WHEREAS, the Trust is registered under the Investment Company Act of
1940, as amended, (the "Act") as an open-end management investment company and
is authorized to issue interests (as defined in the Trust's Trust Instrument),
in separate series;
WHEREAS, the Trust desires that the Adviser perform investment advisory
services for each series of the Trust as listed in Appendix A hereto (each a
"Fund" and collectively the "Funds"), and the Adviser is willing to provide
those services on the terms and conditions set forth in this Agreement;
NOW THEREFORE, the Trust and the Adviser agree as follows:
SECTION 1. THE TRUST; DELIVERY OF DOCUMENTS
The Trust is engaged in the business of investing and reinvesting its
assets in securities of the type and in accordance with the limitations
specified in its Trust Instrument, By-Laws and Registration Statement filed with
the Securities and Exchange Commission (the "Commission") under the Act and the
Securities Act of 1933 (the "Securities Act"), including any representations
made in the prospectus and statement of additional information relating to the
Funds contained therein and as may be supplemented from time to time, all in
such manner and to such extent as may from time to time be authorized by the
Trust's Board of Trustees (the "Board"). The Trust is currently authorized to
issue thirty-nine series of shares, and the Board is authorized to issue any
unissued shares in any number of additional classes or series. The Trust has
delivered copies of the documents listed in this Section 1 and will from time to
time furnish Adviser with any amendments thereof.
SECTION 2. INVESTMENT ADVISER; APPOINTMENT
The Trust hereby employs Adviser, subject to the direction and control
of the Board, to manage the investment and reinvestment of the assets in the
Funds and, without limiting the generality of the foregoing, to provide other
services specified in Section 3 hereof.
SECTION 3. DUTIES OF THE ADVISER
(a) The Adviser shall make decisions with respect to all purchases and
sales of securities and other investment assets in the Funds. Among other
things, the Adviser shall make all decisions with respect to the allocation of
the Funds' investments in various securities or other assets, in investment
styles and, if applicable, in other investment companies or pooled vehicles in
which a Fund may invest. To carry out such decisions, the Adviser is hereby
authorized, as agent and attorney-in-fact for the Trust, for the account of, at
the risk of and in the name of the Trust, to place orders and issue instructions
with respect to those transactions of the Funds. In all purchases, sales and
other transactions in securities for the Funds, the Adviser is authorized to
exercise full discretion and act for the Trust in the same manner and with the
same force and effect as the Trust might or could do with respect to such
purchases, sales or other transactions, as well as with respect to all other
things necessary or incidental to the furtherance or conduct of such purchases,
sales or other transactions.
(b) The Adviser will report to the Board at each meeting thereof all
changes in the Funds since the prior report, and will also keep the Board
informed of important developments affecting the Trust, each Fund and the
Adviser, and on its own initiative, will furnish the Board from time to time
with such information as the Adviser may believe appropriate for this purpose,
whether concerning the individual companies whose securities are included in a
Fund's holdings, the industries in which they engage, or the economic, social or
political conditions prevailing in each country in which a Fund maintains
investments. The Adviser will also furnish the Board with such statistical and
analytical information with respect to securities in the Funds as the Adviser
may believe appropriate or as the Board reasonably may request. In making
purchases and sales of securities for the Funds, the Adviser will bear in mind
the policies set from time to time by the Board as well as the limitations
imposed by the Trust's Trust Instrument, By-Laws and Registration Statement
under the Act and the Securities Act, the limitations in the Act and in the
Internal Revenue Code of 1986, as amended, in respect of regulated investment
companies and the investment objectives, policies and restrictions of each Fund.

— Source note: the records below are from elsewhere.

(* ===== verification/HttpApi.v ===== *)
(** * The HTTP API

    [odorobo/src/http_api/], [odorobo/src/actors/http_actor.rs], the request
    and response types of [odorobo/src/types.rs] and the error type of
    [odorobo/src/utils/mod.rs]: the route table, the HTTP actor that forwards
    each request to the scheduler, the handlers and their status codes. The
    body of a request or response that is JSON text is kept as its value. The
    router, the actor runtime and the text of their errors are parameters. *)

From S2P Require Import Prelude RustString RustFloat SortedVec Manifest Json ManifestJson.
From S2P Require Import Messages Cache Scheduling SchedHandlers.
Open Scope N_scope.

(** ** Errors *)

(** An [eyre] report: its message and those of its causes, outermost first. *)
Definition Report : Type := rstring * list rstring.
Definition report_msg (m : rstring) : Report := (m, []).
Definition wrap_err {A} (m : rstring) (r : result Report A) : result Report A :=
  match r with
  | Ok a => Ok a
  | Err (top, causes) => Err (m, top :: causes)
  end.
(** [Display] of a report prints its outermost message. *)
Definition report_display (r : Report) : rstring := r.1.

(** [kameo]'s error of a request: the handler's own, or one of the runtime. *)
Inductive SendError (E : Type) := HandlerError (e : E) | Runtime (why : rstring).
Arguments HandlerError {E} _.
Arguments Runtime {E} _.

Inductive OdoroboError := NotFound (m : rstring) | ReportError (r : Report).

(** [From<SendError<M, Report>>]. *)
Definition from_send_error (value : SendError Report) : OdoroboError :=
  ReportError
    match value with
    | HandlerError r => r
    | Runtime why => report_msg (lit "could not unwrap kameo error: " ++ why)
    end.

(** ** Responses *)

Inductive Body := BEmpty | BJson (j : Json) | BText (s : rstring) | BBytes (b : list N).

Record HttpResponse := { status : N; body : Body }.
Record HttpRequest := { method : rstring; path : rstring; payload : Body }.

Definition GET := lit "GET".
Definition POST := lit "POST".
Definition PUT := lit "PUT".
Definition PATCH := lit "PATCH".
Definition DELETE := lit "DELETE".

Definition message_json (m : rstring) : Json := obj_of [(lit "message", Some (JStr m))].

(** The [ApiError] derive on [OdoroboError]. *)
Definition error_response (e : OdoroboError) : HttpResponse :=
  match e with
  | NotFound m => {| status := 404; body := BJson (message_json m) |}
  | ReportError r => {| status := 500; body := BJson (message_json (report_display r)) |}
  end.

Definition respond {A} (ok_body : A → Body) (r : result OdoroboError A) : HttpResponse :=
  match r with
  | Ok a => {| status := 200; body := ok_body a |}
  | Err e => error_response e
  end.

(** ** Request and response types *)

Section types.
Context `{UlidText}.

Record CreateVMRequest := { request_vm : VmManifest }.
(** [deny_unknown_fields] is not set. *)
Definition CreateVMRequest_codec : Codec CreateVMRequest := Build_Codec
  (λ r, obj_of [(lit "vm", Some (enc VmManifest_codec (request_vm r)))])
  (λ j, vs ← struct_fields false [lit "vm"] j;
    match vs with
    | [vm] => vm ← required VmManifest_codec vm; Some {| request_vm := vm |}
    | _ => None
    end).

(** [VmId] is transparent. *)
Record VMListResponse := { list_vms_ids : list Ulid }.
Definition VMListResponse_json (r : VMListResponse) : Json :=
  obj_of [(lit "vms", Some (enc (vec_codec ulid_codec) (list_vms_ids r)))].

Definition CreateVMReply_json (r : CreateVMReply) : Json := obj_of
  [(lit "config", Some (enc (option_codec VmManifest_codec) (reply_config r)));
   (lit "actor_id", Some (enc (option_codec (vec_codec u8_codec)) (reply_actor_id r)))].
Definition GetVMInfoReply_json (r : GetVMInfoReply) : Json := obj_of
  [(lit "vmid", Some (enc ulid_codec (info_vmid r)));
   (lit "config", Some (enc (option_codec VmManifest_codec) (info_config r)))].

(** The values the endpoints that are not implemented yet answer with. *)
Record NodeStatus := { cpu_usage_bits : N }.
Record Node := {
  node_hostname : rstring;
  total_vcpus : N;
  total_memory : N;
  node_status : NodeStatus }.
Definition default_node : Node := {|
  node_hostname := []; total_vcpus := 0; total_memory := 0;
  node_status := {| cpu_usage_bits := 0 |} |}.
Definition Node_json (n : Node) : Json := obj_of
  [(lit "hostname", Some (JStr (node_hostname n)));
   (lit "total_vcpus", Some (enc u32_codec (total_vcpus n)));
   (lit "total_memory", Some (enc u64_codec (total_memory n)));
   (lit "status", Some (obj_of [(lit "cpu_usage", Some (JFloat (cpu_usage_bits (node_status n))))]))].

Record Volume := {
  volume_id : Ulid;
  volume_name : rstring;
  volume_size : N;
  volume_uri : rstring }.
Definition default_volume : Volume := {|
  volume_id := 0; volume_name := []; volume_size := 0; volume_uri := lit "file:///tmp" |}.

(** [StorageUri] is read by the [url] library, which also normalises it. *)
Definition Volume_codec (url_parse : rstring → option rstring) : Codec Volume := Build_Codec
  (λ v, obj_of
    [(lit "id", Some (enc ulid_codec (volume_id v)));
     (lit "name", Some (enc string_codec (volume_name v)));
     (lit "size", Some (enc u64_codec (volume_size v)));
     (lit "uri", Some (enc string_codec (volume_uri v)))])
  (λ j, vs ← struct_fields false [lit "id"; lit "name"; lit "size"; lit "uri"] j;
    match vs with
    | [id; name; size; uri] =>
        id ← required ulid_codec id;
        name ← required string_codec name;
        size ← required u64_codec size;
        uri ← required string_codec uri;
        uri ← url_parse uri;
        Some {| volume_id := id; volume_name := name; volume_size := size; volume_uri := uri |}
    | _ => None
    end).

Inductive VolumeStatus :=
| Available | Attached (vm : rstring) | Provisioning | VolumeError (message : rstring).
Record VolumeInfo := { info_data : Volume; info_status : VolumeStatus }.
Definition default_volume_info : VolumeInfo :=
  {| info_data := default_volume; info_status := Provisioning |}.
Definition VolumeStatus_json (s : VolumeStatus) : Json :=
  match s with
  | Available => JStr (lit "Available")
  | Attached vm => JObj [(lit "Attached", JStr vm)]
  | Provisioning => JStr (lit "Provisioning")
  | VolumeError m => JObj [(lit "Error", JStr m)]
  end.
Definition VolumeInfo_json (i : VolumeInfo) : Json := obj_of
  [(lit "data", Some (enc (Volume_codec Some) (info_data i)));
   (lit "status", Some (VolumeStatus_json (info_status i)))].
End types.

(** ** Routes *)

Inductive Endpoint :=
| Health | SwaggerUi | OpenApiJson
| Drain | NodeInfo
| ListVms | CreateVm | VmInfo | UpdateVm | DeleteVm | ShutdownVm | ConsoleHistory
| CreateVolume | GetVolume | DeleteVolume | ResizeVolume.

#[global] Instance Endpoint_eq_dec : EqDecision Endpoint.
Proof. solve_decision. Defined.

Definition Route : Type := rstring * rstring * Endpoint.

Definition vms_router : list Route :=
  [(lit "/", GET, ListVms); (lit "/", POST, CreateVm); (lit "/{vmid}", GET, VmInfo);
   (lit "/{vmid}", PATCH, UpdateVm); (lit "/{vmid}", DELETE, DeleteVm);
   (lit "/{vmid}/shutdown", PUT, ShutdownVm); (lit "/{vmid}/console/history", GET, ConsoleHistory)].
Definition nodes_router : list Route :=
  [(lit "/drain", PUT, Drain); (lit "/{nodeid}", GET, NodeInfo)].
Definition volumes_router : list Route :=
  [(lit "/", PUT, CreateVolume); (lit "/{volid}", GET, GetVolume);
   (lit "/{volid}", DELETE, DeleteVolume); (lit "/{volid}", PATCH, ResizeVolume)].

(** [Router::nest]: the root of the nested router is the prefix itself. *)
Definition nest (prefix : rstring) (routes : list Route) : list Route :=
  (λ '(pattern, m, e),
    ((if bool_decide (pattern = lit "/") then prefix else prefix ++ pattern), m, e)) <$> routes.

Definition router : list Route :=
  [(lit "/health", GET, Health); (lit "/swagger", GET, SwaggerUi);
   (lit "/openapi.json", GET, OpenApiJson)]
  ++ nest (lit "/nodes") nodes_router
  ++ nest (lit "/vms") vms_router
  ++ nest (lit "/volumes") volumes_router.

(** A pattern is matched segment by segment; [{name}] captures a segment that
    is not empty. *)
Definition is_capture (segment : rstring) : bool := starts_with segment (lit "{").
Fixpoint match_segments (pattern path : list rstring) : option (list rstring) :=
  match pattern, path with
  | [], [] => Some []
  | p :: pattern, s :: path =>
      if is_capture p then
        if is_empty s then None else cons s <$> match_segments pattern path
      else if bool_decide (p = s) then match_segments pattern path else None
  | _, _ => None
  end.
Definition match_route (pattern path : rstring) : option (list rstring) :=
  match_segments (split_char 47 pattern) (split_char 47 path).

Inductive Dispatch := Handle (e : Endpoint) (captures : list rstring) | NoMethod | NoRoute.

(** What the handlers use of [axum]: choosing a route, the statuses of the
    requests its extractors refuse, and the generated documents. *)
Class Axum := {
  dispatch : list Route → rstring → rstring → Dispatch;
  path_rejection : N;
  json_rejection : Body → N;
  swagger_page : rstring;
  openapi_json : Json;
  url_parse : rstring → option rstring }.

(** A path of letters, digits and slashes, which needs no decoding. *)
Definition plain_path (path : rstring) : Prop :=
  Forall (λ c, is_ascii_alphanumeric c = true ∨ c = 47) path.

(** The documented behaviour of the router: a plain path goes to the handler
    of the route that matches it, when only one pattern does; the extractors
    refuse a request with a client error. *)
Class AxumLaws `{Axum} : Prop := {
  dispatch_route routes m path pattern e captures :
    plain_path path →
    (pattern, m, e) ∈ routes → match_route pattern path = Some captures →
    (∀ pattern' m' e', (pattern', m', e') ∈ routes → is_Some (match_route pattern' path) →
       pattern' = pattern ∧ (m' = m → e' = e)) →
    dispatch routes m path = Handle e captures;
  path_rejection_range : 400 ≤ path_rejection < 500;
  json_rejection_range b : 400 ≤ json_rejection b < 500 }.

(** ** The HTTP actor and the handlers *)

(** How a request to an actor ends: it is handled and answered, it is not
    delivered, or it is handled and the answer is lost. *)
Inductive Delivery := Answered | Refused (why : rstring) | Lost (why : rstring).

(** What the scheduler and the HTTP actor meet outside while one request is
    handled. *)
Record Outside := {
  o_http : Delivery;
  o_scheduler : Delivery;
  o_now : Instant;
  o_asked : ActorId → result SchedulerError CreateVMReply;
  o_actor_exists : bool;
  o_lookup : Ulid → result SchedulerError (option ActorId);
  o_told : result SchedulerError ();
  o_history : ActorId → result SchedulerError (list N);
  o_info : ActorId → result SchedulerError GetVMInfoReply }.

Definition Handled (A : Type) : Type := SchedulerActor * A * list SchedEffect.

Section server.
Context {UT : UlidText} {AX : Axum} {order : IterOrder}.
Context (to_bytes : ActorId → list N) (from_bytes : list N → option ActorId).
(** [Display] of [kameo]'s error. *)
Context (send_error_text : SendError SchedulerError → rstring).

Definition ask {E A} (d : Delivery) (handler : SchedulerActor → Handled (result E A))
    (s : SchedulerActor) : Handled (result (SendError E) A) :=
  match d with
  | Refused why => (s, Err (Runtime why), [])
  | Lost why => let '(s, _, effects) := handler s in (s, Err (Runtime why), effects)
  | Answered =>
      let '(s, r, effects) := handler s in
      (s, match r with Ok a => Ok a | Err e => Err (HandlerError e) end, effects)
  end.

(** The scheduler's handlers, as it is asked for each message. *)
Definition pure {A} (r : SchedulerActor → A) (s : SchedulerActor) : Handled A := (s, r s, []).

Inductive HttpMsg : Type → Type :=
| MCreateVM (msg : CreateVM) : HttpMsg CreateVMReply
| MDeleteVM (vmid : Ulid) : HttpMsg ()
| MShutdownVM (vmid : Ulid) : HttpMsg ()
| MGetConsoleHistory (vmid : Ulid) : HttpMsg (list N)
| MGetVMInfo (vmid : option Ulid) : HttpMsg GetVMInfoReply
| MListVMs : HttpMsg (list Ulid).

Definition scheduler_answer (o : Outside) {A} (msg : HttpMsg A) :
    SchedulerActor → Handled (result SchedulerError A) :=
  match msg with
  | MCreateVM msg => scheduler_create_vm to_bytes from_bytes (o_now o) (o_asked o) (o_actor_exists o) msg
  | MDeleteVM vmid => scheduler_delete_vm (o_lookup o vmid) (o_told o) vmid
  | MShutdownVM vmid => scheduler_shutdown_vm (o_lookup o vmid) (o_told o) vmid
  | MGetConsoleHistory vmid => pure (λ _, get_console_history (o_lookup o) (o_history o) vmid)
  | MGetVMInfo vmid => pure (λ _, scheduler_get_vm_info (o_lookup o) (o_info o) vmid)
  | MListVMs => pure (λ s, Ok (scheduler_list_vms s))
  end.

(** The context each handler of the HTTP actor adds to a failure. *)
Definition failure_text {A} (msg : HttpMsg A) : rstring :=
  match msg with
  | MCreateVM _ => lit "failed to create VM via scheduler"
  | MDeleteVM _ => lit "failed to delete VM via scheduler"
  | MShutdownVM _ => lit "failed to shut down VM via scheduler"
  | MGetConsoleHistory _ => lit "failed to retrieve VM console history via scheduler"
  | MGetVMInfo _ => lit "failed to get VM info via scheduler"
  | MListVMs => lit "failed to list VMs via scheduler"
  end.

Definition http_actor_handle (o : Outside) {A} (msg : HttpMsg A) (s : SchedulerActor) :
    Handled (result Report A) :=
  let '(s, r, effects) := ask (o_scheduler o) (scheduler_answer o msg) s in
  (s, wrap_err (failure_text msg)
        match r with Ok a => Ok a | Err e => Err (report_msg (send_error_text e)) end, effects).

(c) The Adviser will from time to time employ or associate with such
persons as the Adviser believes to be particularly fitted to assist in the
execution of the Adviser's duties hereunder, the cost of performance of such
duties to be borne and paid by the Adviser. No obligation may be incurred on the
Trust's behalf in any such respect.
(d) The Adviser shall maintain records relating to portfolio
transactions and the placing and allocation of brokerage orders as are required
to be maintained by the Trust under the Act. The Adviser shall prepare and
maintain, or cause to be prepared and maintained, in such form, for such periods
and in such locations as may be required by applicable law, all documents and
records relating to the services provided by the Adviser pursuant to this
Agreement required to be prepared and maintained by the Trust pursuant to the
rules and regulations of any national, state, or local government entity with
jurisdiction over the Trust, including the Commission and the Internal Revenue
Service. The books and records pertaining to the Trust which are in possession
of the Adviser shall be the property of the Trust. The Trust, or the Trust's
authorized representatives, shall have access to such books and records at all
times during the Adviser's normal business hours. Upon the reasonable request of
the Trust, copies of any such books and records shall be provided promptly by
the Adviser to the Trust or the Trust's authorized representatives.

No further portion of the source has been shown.